0 of 8 people found the following review helpful:
- The End Of The 60s, And The End Of
...Brian Wilson's songwriting with the Beach Boys. This is a depressing and disappointing coda to the Beach Boys' golden age.
The cover is really ominous for the Beach Boys-a sunless, dark blue-hued rendering of what appears to be a vanquished medieval warrior of sorts riding his horse- body sagging, head down, lance down. It's actually quite fitting, since the material inside suggests a tired band in full retreat from the rebellion of the 60s. For example, Bruce Johnston reminisces about the 50s in "Disney Girls", and Mike Love counsels everyone to avoid a youth revolution after the events of Kent State. And Brian, well, he's retreating from just about everything at this point, of course. His contributions to the album are placed at the end of the record, as if the other bandmembers were ashamed of the songs. It doesn't make a whole lot of sense, since its not like there was a huge contrast between the other brothers' material-no one seems in top form nor particularly happy on this record-the only difference perhaps being Brian wanted to die and pretty much was telling everyone in no uncertain terms on "A Day In The Life Of A Tree" and "Til I Die".

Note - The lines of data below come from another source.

(** C3: at-least-once delivery: whatever the cloud answers and however often the
    process is told to stop, the records a drain has removed from the queue are
    the concatenation of batches each of which the cloud had acknowledged, in
    order, and the rest of the queue is still pending. *)
Theorem drain_releases_only_acknowledged {W} (HW : World W) `{UniformInt} (fuel : nat) (r : Reporter)
  (q : list str) (w : W) (r' : Reporter) (d : DrainResult) (w' : W * list str) (logs : list log_call)
  (Hs : sound (spool r) q)
  (Hd : drain (HW := traced_world HW) fuel r (w, []) = Some (r', d, w', logs)) :
  exists batches q', (batch_body <$> batches) `sublist_of` w'.2 /\
    q = concat batches ++ q' /\ sound (spool r') q'.
Proof.
  unfold drain in Hd. destruct (drain_loop _ _ _ _ _ _ _) as [[[[s1 d1] w1] l1]|] eqn:E; [|done].
  simplify_eq. destruct (drain_release _ _ _ _ _ _ _ _ _ _ _ _ _ Hs E) as (bs & new & q' & H1 & H2 & H3 & H4).
  exists bs, q'. split_and!; [|done|done]. by rewrite H1.
Qed.

(** C26: with a cloud that accepts every batch, a drain of records that are all in
    one segment posts consecutive batches of the queue, each of [batch_size]
    records but the last, which may be smaller: every record is posted exactly
    once, in order.  It ends with an empty queue, having counted and committed
    each record once. *)
Theorem drain_empties_segment {W} (HW : World W) `{UniformInt} (fuel : nat) (r : Reporter)
  (dn cur : list str) (w : W)
  (Hstop : never_stops HW) (Hacc : always_accepts HW) (Hb : 0 < batch_size (opt r))
  (R : rep (spool r) dn cur []) (Hc : counted (spool r) cur) (Ho : open_ (spool r) = true)
  (Hc0 : 0 <= committed (stats_ (spool r)))
  (Hcm : committed (stats_ (spool r)) + Z.of_nat (length cur) < 2 ^ 64)
  (Hf : (length cur < fuel)%nat) :
  exists r' done' w' bs,
    drain (HW := recorded_world HW) fuel r (w, []) =
      Some (r', mkDrain (Z.of_nat (length cur)) false,
        (w', (fun b => (batch_body b, lit "application/json")) <$> bs), []) /\
    concat bs = cur /\ Forall (fun b => 0 < length b <= Z.to_nat (batch_size (opt r)))%nat bs /\
    (forall i b, bs !! i = Some b -> (S i < length bs)%nat -> length b = Z.to_nat (batch_size (opt r))) /\
    rep (spool r') done' [] [] /\
    committed (stats_ (spool r')) = committed (stats_ (spool r)) + Z.of_nat (length cur).
Proof.
  destruct (drain_all (opt r) fuel (spool r) dn cur (mkDrain 0 false) 0 w [] [])
    as (s' & d' & w' & bs & E & (H1 & H2 & H3) & R' & Hcm'); try done; [simpl; lia|].
  unfold drain. rewrite E. by eexists _, d', w', bs.
Qed.

(** The drain loop does not end when the cursor stands at the end of a
    segment that is not the last and the cloud accepts everything: no number of
    rounds is enough, although the queue is finite. *)
Theorem drain_livelock {W} (HW : World W) `{UniformInt} (fuel : nat) (r : Reporter)
  (dn : list str) (later : list (list str)) (w : W)
  (Hstop : never_stops HW) (Hacc : always_accepts HW) (Hb : 0 < batch_size (opt r))
  (R : rep (spool r) dn [] later) (Hq : queue [] later <> []) (Hc : counted (spool r) (queue [] later))
  (Ho : open_ (spool r) = true) (Hc0 : 0 <= committed (stats_ (spool r)))
  (Hcm : committed (stats_ (spool r)) + Z.of_nat (length (queue [] later)) < 2 ^ 64) :
  drain fuel r w = None.
Proof.
  unfold drain. by rewrite (drain_stall (opt r) fuel (spool r) dn later).
Qed.


(** ** The properties at work *)

Definition cloud (answer : Result) : World unit := {|
  w_post _ _ w := (answer, w); w_backend := lit "test"; w_stop w := (false, w);
  w_draw w := (0, w); w_sleep _ w := w; w_now w := (0, w) |}.

Definition accepted : Result := mkResult true 200 [] [] false.

Definition sample_options : Options :=
  mkOptions false [] [] [] [] [] [] [] [] (lit "spool") 1000 2 6 0 false 300 [] [] [] [] [] 120.

Definition sample_reporter (s : Spool) : Reporter := mkReporter s sample_options (lit "tag").

Definition wide_two : Spool := wide_append (wide_append (wide_open ∅) (lit "a")) (lit "b").

Lemma tiny_two_sound : sound tiny_two [lit "first"; lit "second"].
Proof.
  exists [], [lit "first"], [[lit "second"]]. split; [apply rep_check_ok; vm_compute; reflexivity|].
  repeat split; vm_compute; congruence.
Qed.
(* ===== verification/Agent.v ===== *)
(** * The agent (src/agent.cpp, include/ns/agent.hpp, src/windows_only_stubs.cpp)

    What the agent's threads compute: a scan and what it leaves in the shared
    state, the replies to the control pipe's requests, the watchdog's book-keeping
    and the fault switch.  The database is used through the interface [DbOps]
    (with what the code relies on in [DbLaws]); time and the collectors' results
    are arguments.  The interleaving of the threads is in AgentThreads.v. *)
From S2P Require Import Prelude CppStd Double Json Log Inventory Algorithms Cve Spool.
From Stdlib Require Import Ascii SpecFloat.

#[local] Open Scope Z_scope.

(** ** Faults and configuration *)

Inductive Fault := FaultNone | UseAfterFree | Deadlock | WorkerCrash.

#[global] Instance Fault_eq_dec : EqDecision Fault.
Proof. solve_decision. Defined.

Definition parse_fault (name : str) : option Fault :=
  if str_eqb name (lit "none") then Some FaultNone
  else if str_eqb name (lit "uaf") then Some UseAfterFree
  else if str_eqb name (lit "deadlock") then Some Deadlock
  else if str_eqb name (lit "worker-crash") then Some WorkerCrash
  else None.

Definition fault_name (f : Fault) : str :=
  match f with
  | FaultNone => lit "none"
  | UseAfterFree => lit "uaf"
  | Deadlock => lit "deadlock"
  | WorkerCrash => lit "worker-crash"
  end.

Definition is_fault (f g : Fault) : bool := bool_decide (f = g).

(** [on_inventory] is kept with the state it works on; see [run_scan]. *)
Record AgentConfig := mkAgentConfig {
  a_index_path : str; a_alias_path : str; db_connection : str; pipe_name : str; pipe_sddl : str;
  a_interval_s : Z; a_hang_timeout_s : Z; a_fault : Fault }.

(** ** The database interface *)

Record FindingRow := mkRow {
  row_hostname : str; row_cve : str; row_package : str; row_version : str; row_cvss : double;
  row_severity : str; row_exposed : bool; row_scan_id : Z }.

(** [Some err] is a failure.  [record_scan] takes the scan id it may overwrite and
    returns it, also when it fails. *)
Class DbOps (D : Type) := {
  db_connected : D -> bool;
  db_connect : str -> D -> option str * D;
  db_disconnect : D -> D;
  db_record_scan : Inventory -> list Finding -> Z -> D -> option str * Z * D;
  db_host_findings : str -> double -> Z -> D -> option str * list FindingRow * D;
  db_hosts_affected : str -> D -> option str * list FindingRow * D
}.

Class DbLaws (D : Type) {HD : DbOps D} := {
  connect_connects : forall cs d d', db_connect cs d = (None, d') -> db_connected d' = true;
  disconnect_disconnects : forall d, db_connected (db_disconnect d) = false;
  connect_error : forall cs d d' e, db_connect cs d = (Some e, d') -> e <> [] /\ db_connected d' = false;
  record_error : forall i fs k d e k' d', db_record_scan i fs k d = (Some e, k', d') -> e <> []
}.

(** The Linux build: no database. *)
#[global] Instance linux_db : DbOps unit := {
  db_connected _ := false;
  db_connect _ d := (Some (lit "SQL Server storage is Windows-only"), d);
  db_disconnect d := d;
  db_record_scan _ _ k d := (Some (lit "not connected"), k, d);
  db_host_findings _ _ _ d := (Some (lit "not connected"), [], d);
  db_hosts_affected _ d := (Some (lit "not connected"), [], d)
}.

#[global] Instance linux_db_laws : DbLaws unit.
Proof. split; intros; simpl in *; by simplify_eq. Qed.

(** ** Scan results *)

Record ScanResult := mkScanResult {
  sr_ok : bool; scan_id : Z; sr_packages : Z; sr_findings : Z; sr_critical : Z;
  duration_ms : Z; finished_unix_ms : Z; worst : str; db_error : str }.

Definition new_result : ScanResult := mkScanResult false 0 0 0 0 0 0 [] [].

(** [std::max_element]: the first element no later one exceeds. *)
Fixpoint max_from (best : Finding) (l : list Finding) : Finding :=
  match l with
  | [] => best
  | f :: l' => max_from (if d_lt (cvss_score best) (cvss_score f) then f else best) l'
  end.

(** [None] is the exception of the planted bug, which nothing catches. *)
Definition worst_finding (findings : list Finding) (fault : Fault) : option str :=
  if is_fault fault WorkerCrash then None
  else
    match findings with
    | [] => Some (lit "none")
    | f :: l => Some (cve_id (max_from f l))
    end.

Definition write_result (r : ScanResult) : list op :=
  [field_bool (lit "ok") (sr_ok r);
   field_i64 (lit "scan_id") (scan_id r);
   field_i64 (lit "packages") (sr_packages r);
   field_i64 (lit "findings") (sr_findings r);
   field_i64 (lit "critical") (sr_critical r);
   field_str (lit "worst") (worst r);
   field_i64 (lit "duration_ms") (duration_ms r);
   field_i64 (lit "finished_unix_ms") (finished_unix_ms r)] ++
  (match db_error r with [] => [] | e => [field_str (lit "db_error") e] end).

Definition error_json (msg : str) : str := document false [field_str (lit "error") msg].

Definition valid_cve_id (s : str) : bool :=
  if (len s <? 9) || (32 <? len s) || negb (starts_with (lit "CVE-") s) then false
  else forallb (fun c => isdigit c || Ascii.eqb c "-") (drop 4 s).

(** ** The watchdog *)

Record Watchdog := mkWatchdog {
  wd_stopping : bool; wd_next : Z; wd_active : list (Z * (str * Z)); wd_timeout : Z }.

Definition new_watchdog : Watchdog := mkWatchdog false 0 [] 0.

(** [std::map::emplace] and [erase] on a map kept in the order of its keys; an
    entry that is there already is kept. *)
Fixpoint map_emplace {V} (k : Z) (v : V) (m : list (Z * V)) : list (Z * V) :=
  match m with
  | [] => [(k, v)]
  | (k', v') :: m' =>
      if k <? k' then (k, v) :: m else if k =? k' then m else (k', v') :: map_emplace k v m'
  end.

Definition map_erase {V} (k : Z) (m : list (Z * V)) : list (Z * V) :=
  List.filter (fun kv => negb (kv.1 =? k)) m.

(** [start]: [None] when the timeout switches the watchdog off. *)
Definition wd_start (timeout_s : Z) (w : Watchdog) : option Watchdog :=
  if timeout_s <=? 0 then None
  else Some (mkWatchdog (wd_stopping w) (wd_next w) (wd_active w) (timeout_s * 1000000000)).

Definition wd_enter (what : str) (now : Z) (w : Watchdog) : Z * Watchdog :=
  let id := u64 (wd_next w + 1) in
  (id, mkWatchdog (wd_stopping w) id (map_emplace id (what, now) (wd_active w)) (wd_timeout w)).

Definition wd_leave (id : Z) (w : Watchdog) : Watchdog :=
  mkWatchdog (wd_stopping w) (wd_next w) (map_erase id (wd_active w)) (wd_timeout w).

Definition wd_stop (w : Watchdog) : Watchdog := mkWatchdog true (wd_next w) (wd_active w) (wd_timeout w).

Definition overdue (now timeout : Z) (e : str * Z) : bool := negb (now - e.2 <? timeout).

(** One round of [loop] at [now]: what [on_hang] is called with, if anything. *)
Definition wd_round (now : Z) (w : Watchdog) : option (str * Z) :=
  match List.find (fun kv => overdue now (wd_timeout w) kv.2) (wd_active w) with
  | Some (_, (what, since)) => Some (what, ms_of_ns (now - since))
  | None => None
  end.

(** [on_hang]: the log calls; the process then exits with code 4. *)
Definition on_hang (what : str) (age_ms : Z) (dump : str + str) : list log_call * Z :=
  ([(Error, lit "hang detected; writing dump and exiting so the SCM restarts the service",
     [(lit "stuck", what); (lit "age_ms", to_string age_ms)]);
    match dump with
    | inl path => (Error, lit "hang dump written", [(lit "dump", path)])
    | inr err => (Error, lit "hang dump failed", [(lit "error", err)])
    end], 4).

(** ** The shared state and a scan *)

Section Agent.
Context {HS : StdSort} {HU : UnorderedIter} {D : Type} {HD : DbOps D}.

(** [struct Agent::Impl] without its locks and threads. *)
Record Impl := mkImpl {
  a_cfg : AgentConfig; a_index : CveIndex; a_db : D; started_unix_ms : Z; scans : Z;
  a_hostname : str; last_scan : ScanResult }.

Definition set_db (d : D) (m : Impl) : Impl :=
  mkImpl (a_cfg m) (a_index m) d (started_unix_ms m) (scans m) (a_hostname m) (last_scan m).

Definition with_db_error (e : str) (r : ScanResult) : ScanResult :=
  mkScanResult (sr_ok r) (scan_id r) (sr_packages r) (sr_findings r) (sr_critical r) (duration_ms r)
    (finished_unix_ms r) (worst r) e.
Definition with_scan_id (k : Z) (r : ScanResult) : ScanResult :=
  mkScanResult (sr_ok r) k (sr_packages r) (sr_findings r) (sr_critical r) (duration_ms r)
    (finished_unix_ms r) (worst r) (db_error r).

Definition write_db (cfg : AgentConfig) (inv : Inventory) (findings : list Finding) (r : ScanResult)
    (d : D) : ScanResult * D :=
  match db_connection cfg with
  | [] => (r, d)
  | cs =>
      let '(failed, d) := if db_connected d then (None, d) else db_connect cs d in
      match failed with
      | Some err => (with_db_error err r, d)
      | None =>
          let '(failed, k, d) := db_record_scan inv findings (scan_id r) d in
          let r := with_scan_id k r in
          match failed with
          | Some err => (with_db_error err r, db_disconnect d)
          | None => (r, d)
          end
      end
  end.

Definition update_state (inv : Inventory) (r : ScanResult) (m : Impl) : Impl :=
  mkImpl (a_cfg m) (a_index m) (a_db m) (started_unix_ms m) (u64 (scans m + 1)) (hostname (host inv)) r.

(** What [run_scan] computes before it takes a lock; [None] is the uncaught
    exception. *)
Definition scan_report (cfg : AgentConfig) (idx : CveIndex) (inv : Inventory)
    : option (ScanResult * list Finding) :=
  let '(findings, summary) := scan idx inv new_summary in
  match worst_finding findings (a_fault cfg) with
  | None => None
  | Some w =>
      Some (mkScanResult false 0 (Z.of_nat (length (packages inv))) (Z.of_nat (length findings))
              (critical summary) 0 0 w [], findings)
  end.

(** The result once the database is written, at [t1] on the steady clock (the
    scan started at [t0]) and [wall] on the wall clock. *)
Definition finish_result (t0 t1 wall : Z) (r : ScanResult) : ScanResult :=
  mkScanResult (match db_error r with [] => true | _ => false end) (scan_id r) (sr_packages r)
    (sr_findings r) (sr_critical r) (ms_of_ns (t1 - t0)) (unix_time_ms wall) (worst r) (db_error r).

Definition scan_log (r : ScanResult) : log_call :=
  (Info, lit "scan complete",
   [(lit "packages", to_string (sr_packages r)); (lit "findings", to_string (sr_findings r));
    (lit "worst", worst r); (lit "scan_id", to_string (scan_id r));
    (lit "duration_ms", to_string (duration_ms r)); (lit "db_error", db_error r)]).

(** [run_scan] with no other thread in between: the state after it, the result
    every waiter is handed, and the log call. *)
Definition run_scan (t0 t1 wall : Z) (inv : Inventory) (m : Impl) : option (Impl * ScanResult * log_call) :=
  match scan_report (a_cfg m) (a_index m) inv with
  | None => None
  | Some (r, findings) =>
      let '(r, d) := write_db (a_cfg m) inv findings r (a_db m) in
      let r := finish_result t0 t1 wall r in
      Some (update_state inv r (set_db d m), r, scan_log r)
  end.

(** ** Replies *)

Record ProcInfo := mkProcInfo {
  pi_pid : Z; pi_user : str; elevated : bool; privileges_enabled : Z; private_bytes : Z;
  working_set : Z; peak_working_set : Z; handles : Z; threads : Z }.

Definition process_body (p : ProcInfo) : list op :=
  [field_i64 (lit "pid") (pi_pid p);
   field_str (lit "user") (pi_user p);
   field_bool (lit "elevated") (elevated p);
   field_i64 (lit "privileges_enabled") (privileges_enabled p);
   field_i64 (lit "private_bytes") (private_bytes p);
   field_i64 (lit "working_set") (working_set p);
   field_i64 (lit "peak_working_set") (peak_working_set p);
   field_i64 (lit "handles") (handles p);
   field_i64 (lit "threads") (threads p)].

(** [busy]: the try-lock on the database failed (never with the deadlock fault,
    which waits for the lock). *)
Definition db_state (busy : bool) (m : Impl) : str :=
  if busy && negb (is_fault (a_fault (a_cfg m)) Deadlock) then lit "busy"
  else if db_connected (a_db m) then lit "connected" else lit "disconnected".

Definition handle_status (p : ProcInfo) (served dumps wall : Z) (busy : bool) (m : Impl) : str :=
  document false [
    field_cstr (lit "service") (Some kAgentName);
    field_cstr (lit "version") (Some kAgentVersion);
    field_cstr (lit "fault") (Some (fault_name (a_fault (a_cfg m))));
    object_at (lit "process") (process_body p);
    field_i64 (lit "pipe_requests_served") served;
    field_i64 (lit "dumps_written") dumps;
    field_i64 (lit "uptime_s") (Z.quot (unix_time_ms wall - started_unix_ms m) 1000);
    field_str (lit "hostname") (a_hostname m);
    field_i64 (lit "scans_completed") (scans m);
    object_at (lit "last_scan") (write_result (last_scan m));
    object_at (lit "database") [
      field_bool (lit "configured") (match db_connection (a_cfg m) with [] => false | _ => true end);
      field_cstr (lit "state") (Some (db_state busy m))]].

(** [std::clamp(v, lo, hi)]. *)
Definition clamp (v lo hi : Z) : Z := if v <? lo then lo else if hi <? v then hi else v.

(** How long [handle_scan] waits; the product is an [int]. *)
Definition scan_cap (cfg : AgentConfig) : Z :=
  if 0 <? a_hang_timeout_s cfg then i32 (a_hang_timeout_s cfg * 500) else 60000.
Definition scan_wait (cfg : AgentConfig) (wait_ms : Z) : Z := clamp wait_ms 0 (scan_cap cfg).

(** The reply of [handle_scan], by what the waiter returned. *)
Definition scan_reply (result : option ScanResult) : str :=
  document false
    (match result with
     | Some r => [field_bool (lit "completed") true; object_at (lit "scan") (write_result r)]
     | None => [field_bool (lit "completed") false;
                field_cstr (lit "note") (Some (lit "scan still running; it will finish in the background"))]
     end).

Definition row_op (r : FindingRow) : op :=
  object_elem [
    field_str (lit "host") (row_hostname r);
    field_str (lit "cve") (row_cve r);
    field_str (lit "package") (row_package r);
    field_str (lit "version") (row_version r);
    field_double (lit "cvss") (row_cvss r);
    field_str (lit "severity") (row_severity r);
    field_bool (lit "exposed") (row_exposed r);
    field_i64 (lit "scan_id") (row_scan_id r)].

If you are looking for the Brian signature sound, it comes thru a bit on the final two songs, but only briefly. The rest of the album is spare in instrumentation, with heavy reliance on studio gimmickry to psychedelize the songs...perhaps to mask the substandard composition.
I recommend this album as a document of an end-of-the-60s/dawn-of-the-70s mentality that is somewhat akin to Hunter S. Thompson's grim assessment of that period, but preaches a stance that is decidedly less confrontational.
It's not a bad record, but not a great, or even good record. It's a state of mind. A bleak, unsure one. Surf's up, time's up...the jig is up.